(* ===== verification/Kernel.v ===== *)
(** * Kernel: the whole kernel, as the boot plan starts it

    The state of the kernel is that of its components; each component's start acts on its part of it
    ([component::init] in the headers of the components), and the boot plan runs over them: an instance of
    [BootPlan.platform_code].  There is one processor: it is the boot core's, and the memory components see it.
    The loader's structure and the tables of the firmware lie in physical memory, which the early page tables map
    at its own addresses; once the kernel's address space is up, a table is read through it. *)

From S2P Require Import Prelude Bits Memory Page Boot Pmm Cpu Radix Paging Mmu Vmm Heap Multiboot2 InitGraph BootPlan.
From S2P Require Import Acpi Format Emit FormatFacts Descriptors Exceptions Lapic LapicFacts Core Runtime Serial SerialFacts.

(** ** The state *)
Section State.
Context `{heap_code}.

(** The ports of the machine, the core with the console, [boot_info]'s and [acpi]'s variables, and the heap on
    the memory manager on the address space on the frame allocator. *)
Record platform : Type := {
  serial_ports : ports;
  boot_core : Core.core;
  m_info : info;
  acpi_data : acpi_tables;
  m_kheap : heap;
}.

Definition set_serial_ports x s := {| serial_ports := x; boot_core := boot_core s; m_info := m_info s;
  acpi_data := acpi_data s; m_kheap := m_kheap s |}.
Definition set_boot_core x s := {| serial_ports := serial_ports s; boot_core := x; m_info := m_info s;
  acpi_data := acpi_data s; m_kheap := m_kheap s |}.
Definition set_info x s := {| serial_ports := serial_ports s; boot_core := boot_core s; m_info := x;
  acpi_data := acpi_data s; m_kheap := m_kheap s |}.
Definition set_acpi_data x s := {| serial_ports := serial_ports s; boot_core := boot_core s; m_info := m_info s;
  acpi_data := x; m_kheap := m_kheap s |}.
Definition set_kheap x s := {| serial_ports := serial_ports s; boot_core := boot_core s; m_info := m_info s;
  acpi_data := acpi_data s; m_kheap := x |}.

(** The heap and what is below it, on the boot core's processor. *)
Definition with_processor (p : cpu) (v : vmm) : vmm := set_space (Mmu.set_core p (space v)) v.

Definition heap_of (s : platform) : heap :=
  set_heap_dl (m_dl (m_kheap s), with_processor (processor (boot_core s)) (m_vmm (m_kheap s))) (m_kheap s).

Definition put_heap (x : heap) (s : platform) : platform :=
  set_kheap x (set_boot_core (set_processor (Mmu.core (space (m_vmm x))) (boot_core s)) s).

Definition memory_of (s : platform) : vmm := m_vmm (heap_of s).

Definition on_heap {A} (m : kernel heap A) : kernel platform A := zoom heap_of put_heap m.
Definition on_memory {A} (m : kernel vmm A) : kernel platform A :=
  on_heap (zoom m_vmm (fun v h => set_heap_dl (m_dl h, v) h) m).
Definition on_space {A} (m : kernel mmu A) : kernel platform A := on_memory (zoom space set_space m).

Definition on_boot_core {A} (m : kernel Core.core A) : kernel platform A := zoom boot_core set_boot_core m.
Definition on_console {A} (m : kernel console A) : kernel platform A := on_boot_core (on_terminal m).

(** The interrupt controller and the mapper of device memory. *)
Definition on_controller {A} (m : kernel (lapic * vmm) A) : kernel platform A :=
  zoom (fun s => (apic (boot_core s), memory_of s))
    (fun x s => let s' := put_heap (set_heap_dl (m_dl (m_kheap s), snd x) (m_kheap s)) s in
                set_boot_core (set_apic (fst x) (boot_core s')) s') m.
End State.

Section Kernel.
Context `{layout} `{image} `{machine} `{core_objects} `{exception_stubs} `{apic_device} `{port_device} `{heap_code}.
(** The loader's handoff, the constructors of the image, the application, and the patience of the serial line. *)
Context (h : handoff) (init_array : list (kernel platform unit)) (start_application : kernel platform unit) (fuel : nat).

(** ** Reading the tables of the firmware *)

(** Where the page tables lead from an address; the processor faults on what is no address. *)
Definition resolved (v : vmm) (va : Z) : option Z :=
  if (0 <=? va) && (va <? 2 ^ 64) then
    match kernel_space (fun f root => translate (F := @paging f) root va) v with
    | Ret (Ok m, _) => Some (physical m)
    | _ => None
    end
  else None.

Definition through (v : vmm) : memory := fun va => pa ← resolved v va; loader_memory h pa.

(** ** The components *)

(** What the console's sink got is sent: the sink is [serial::console_sink]. *)
Definition performing {A} (m : kernel platform A) : kernel platform A :=
  before ← gets (fun s => calls (terminal (boot_core s)));
  a ← m;
  after ← gets (fun s => calls (terminal (boot_core s)));
  zoom serial_ports set_serial_ports (perform_calls fuel (drop (length before) after));;
  mret a.

Definition init_serial_component : kernel platform init_result :=
  zoom (fun s => (serial_ports s, terminal (boot_core s)))
    (fun x s => set_serial_ports (fst x) (set_boot_core (set_terminal (snd x) (boot_core s)) s)) serial_component;;
  mret (Ok tt).

Definition init_cpu_component : kernel platform init_result := on_boot_core init_bsp_state;; mret (Ok tt).

Definition init_boot_info_component : kernel platform init_result := zoom m_info set_info (Boot.parse h).

Definition init_pmm_component : kernel platform init_result :=
  boot ← gets m_info; on_space (Mmu.on_allocator (init_allocator boot)).

Definition init_mmu_component : kernel platform init_result :=
  boot ← gets m_info; on_space (init_kernel_space boot).

Definition init_vmm_component : kernel platform init_result := mret (Ok tt).

Definition init_acpi_component : kernel platform init_result :=
  boot ← gets m_info;
  v ← gets memory_of;
  zoom acpi_data set_acpi_data (zoom tables set_tables (init_acpi (through v) boot)).

Definition init_lapic_component : kernel platform init_result :=
  v ← gets memory_of;
  madt ← zoom acpi_data set_acpi_data (get_madt_info (through v));
  init_lapic_with on_controller on_boot_core (lapic_address madt).

Definition init_kheap_component : kernel platform init_result := on_heap init_heap.

Definition init_runtime_component : kernel platform init_result :=
  call_global_constructors init_array;; mret (Ok tt).

Definition component_start (c : platform_component) : kernel platform init_result :=
  match c with
  | SERIAL => init_serial_component
  | CPU => init_cpu_component
  | CORE_INIT => on_boot_core init_core_component
  | BOOT_INFO => init_boot_info_component
  | PMM => init_pmm_component
  | MMU => init_mmu_component
  | VMM => init_vmm_component
  | ACPI => init_acpi_component
  | LAPIC => init_lapic_component
  | KHEAP => init_kheap_component
  | RUNTIME => init_runtime_component
  end.

#[export] Instance platform_parts : platform_code platform := {|
  platform_component_init := fun c => performing (component_start c);
  BootPlan.print := fun l => performing (on_console (print_line l));
  doom_os_start_application := start_application;
|}.
End Kernel.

+ + + +

Your task
With every word kept as it is, set down the entries again.

Answer section
(* ===== verification/Kernel.v ===== *)
(** * Kernel: the whole kernel, as the boot plan starts it

    The state of the kernel is that of its components; each component's start acts on its part of it
    ([component::init] in the headers of the components), and the boot plan runs over them: an instance of
    [BootPlan.platform_code].  There is one processor: it is the boot core's, and the memory components see it.
    The loader's structure and the tables of the firmware lie in physical memory, which the early page tables map
    at its own addresses; once the kernel's address space is up, a table is read through it. *)

From S2P Require Import Prelude Bits Memory Page Boot Pmm Cpu Radix Paging Mmu Vmm Heap Multiboot2 InitGraph BootPlan.
From S2P Require Import Acpi Format Emit FormatFacts Descriptors Exceptions Lapic LapicFacts Core Runtime Serial SerialFacts.

(** ** The state *)
Section State.
Context `{heap_code}.

(** The ports of the machine, the core with the console, [boot_info]'s and [acpi]'s variables, and the heap on
    the memory manager on the address space on the frame allocator. *)
Record platform : Type := {
  serial_ports : ports;
  boot_core : Core.core;
  m_info : info;
  acpi_data : acpi_tables;
  m_kheap : heap;
}.

Definition set_serial_ports x s := {| serial_ports := x; boot_core := boot_core s; m_info := m_info s;
  acpi_data := acpi_data s; m_kheap := m_kheap s |}.
Definition set_boot_core x s := {| serial_ports := serial_ports s; boot_core := x; m_info := m_info s;
  acpi_data := acpi_data s; m_kheap := m_kheap s |}.
Definition set_info x s := {| serial_ports := serial_ports s; boot_core := boot_core s; m_info := x;
  acpi_data := acpi_data s; m_kheap := m_kheap s |}.
Definition set_acpi_data x s := {| serial_ports := serial_ports s; boot_core := boot_core s; m_info := m_info s;
  acpi_data := x; m_kheap := m_kheap s |}.
Definition set_kheap x s := {| serial_ports := serial_ports s; boot_core := boot_core s; m_info := m_info s;
  acpi_data := acpi_data s; m_kheap := x |}.

(** The heap and what is below it, on the boot core's processor. *)
Definition with_processor (p : cpu) (v : vmm) : vmm := set_space (Mmu.set_core p (space v)) v.

Definition heap_of (s : platform) : heap :=
  set_heap_dl (m_dl (m_kheap s), with_processor (processor (boot_core s)) (m_vmm (m_kheap s))) (m_kheap s).

Definition put_heap (x : heap) (s : platform) : platform :=
  set_kheap x (set_boot_core (set_processor (Mmu.core (space (m_vmm x))) (boot_core s)) s).

Definition memory_of (s : platform) : vmm := m_vmm (heap_of s).

Definition on_heap {A} (m : kernel heap A) : kernel platform A := zoom heap_of put_heap m.
Definition on_memory {A} (m : kernel vmm A) : kernel platform A :=
  on_heap (zoom m_vmm (fun v h => set_heap_dl (m_dl h, v) h) m).
Definition on_space {A} (m : kernel mmu A) : kernel platform A := on_memory (zoom space set_space m).

Definition on_boot_core {A} (m : kernel Core.core A) : kernel platform A := zoom boot_core set_boot_core m.
Definition on_console {A} (m : kernel console A) : kernel platform A := on_boot_core (on_terminal m).

(** The interrupt controller and the mapper of device memory. *)
Definition on_controller {A} (m : kernel (lapic * vmm) A) : kernel platform A :=
  zoom (fun s => (apic (boot_core s), memory_of s))
    (fun x s => let s' := put_heap (set_heap_dl (m_dl (m_kheap s), snd x) (m_kheap s)) s in
                set_boot_core (set_apic (fst x) (boot_core s')) s') m.
End State.

Section Kernel.
Context `{layout} `{image} `{machine} `{core_objects} `{exception_stubs} `{apic_device} `{port_device} `{heap_code}.
(** The loader's handoff, the constructors of the image, the application, and the patience of the serial line. *)
Context (h : handoff) (init_array : list (kernel platform unit)) (start_application : kernel platform unit) (fuel : nat).

(** ** Reading the tables of the firmware *)

(** Where the page tables lead from an address; the processor faults on what is no address. *)
Definition resolved (v : vmm) (va : Z) : option Z :=
  if (0 <=? va) && (va <? 2 ^ 64) then
    match kernel_space (fun f root => translate (F := @paging f) root va) v with
    | Ret (Ok m, _) => Some (physical m)
    | _ => None
    end
  else None.

Definition through (v : vmm) : memory := fun va => pa ← resolved v va; loader_memory h pa.

(** ** The components *)

(** What the console's sink got is sent: the sink is [serial::console_sink]. *)
Definition performing {A} (m : kernel platform A) : kernel platform A :=
  before ← gets (fun s => calls (terminal (boot_core s)));
  a ← m;
  after ← gets (fun s => calls (terminal (boot_core s)));
  zoom serial_ports set_serial_ports (perform_calls fuel (drop (length before) after));;
  mret a.

Definition init_serial_component : kernel platform init_result :=
  zoom (fun s => (serial_ports s, terminal (boot_core s)))
    (fun x s => set_serial_ports (fst x) (set_boot_core (set_terminal (snd x) (boot_core s)) s)) serial_component;;
  mret (Ok tt).

Definition init_cpu_component : kernel platform init_result := on_boot_core init_bsp_state;; mret (Ok tt).

Definition init_boot_info_component : kernel platform init_result := zoom m_info set_info (Boot.parse h).

Definition init_pmm_component : kernel platform init_result :=
  boot ← gets m_info; on_space (Mmu.on_allocator (init_allocator boot)).

Definition init_mmu_component : kernel platform init_result :=
  boot ← gets m_info; on_space (init_kernel_space boot).

Definition init_vmm_component : kernel platform init_result := mret (Ok tt).

Definition init_acpi_component : kernel platform init_result :=
  boot ← gets m_info;
  v ← gets memory_of;
  zoom acpi_data set_acpi_data (zoom tables set_tables (init_acpi (through v) boot)).

Definition init_lapic_component : kernel platform init_result :=
  v ← gets memory_of;
  madt ← zoom acpi_data set_acpi_data (get_madt_info (through v));
  init_lapic_with on_controller on_boot_core (lapic_address madt).

Definition init_kheap_component : kernel platform init_result := on_heap init_heap.

Definition init_runtime_component : kernel platform init_result :=
  call_global_constructors init_array;; mret (Ok tt).

Definition component_start (c : platform_component) : kernel platform init_result :=
  match c with
  | SERIAL => init_serial_component
  | CPU => init_cpu_component
  | CORE_INIT => on_boot_core init_core_component
  | BOOT_INFO => init_boot_info_component
  | PMM => init_pmm_component
  | MMU => init_mmu_component
  | VMM => init_vmm_component
  | ACPI => init_acpi_component
  | LAPIC => init_lapic_component
  | KHEAP => init_kheap_component
  | RUNTIME => init_runtime_component
  end.

#[export] Instance platform_parts : platform_code platform := {|
  platform_component_init := fun c => performing (component_start c);
  BootPlan.print := fun l => performing (on_console (print_line l));
  doom_os_start_application := start_application;
|}.
End Kernel.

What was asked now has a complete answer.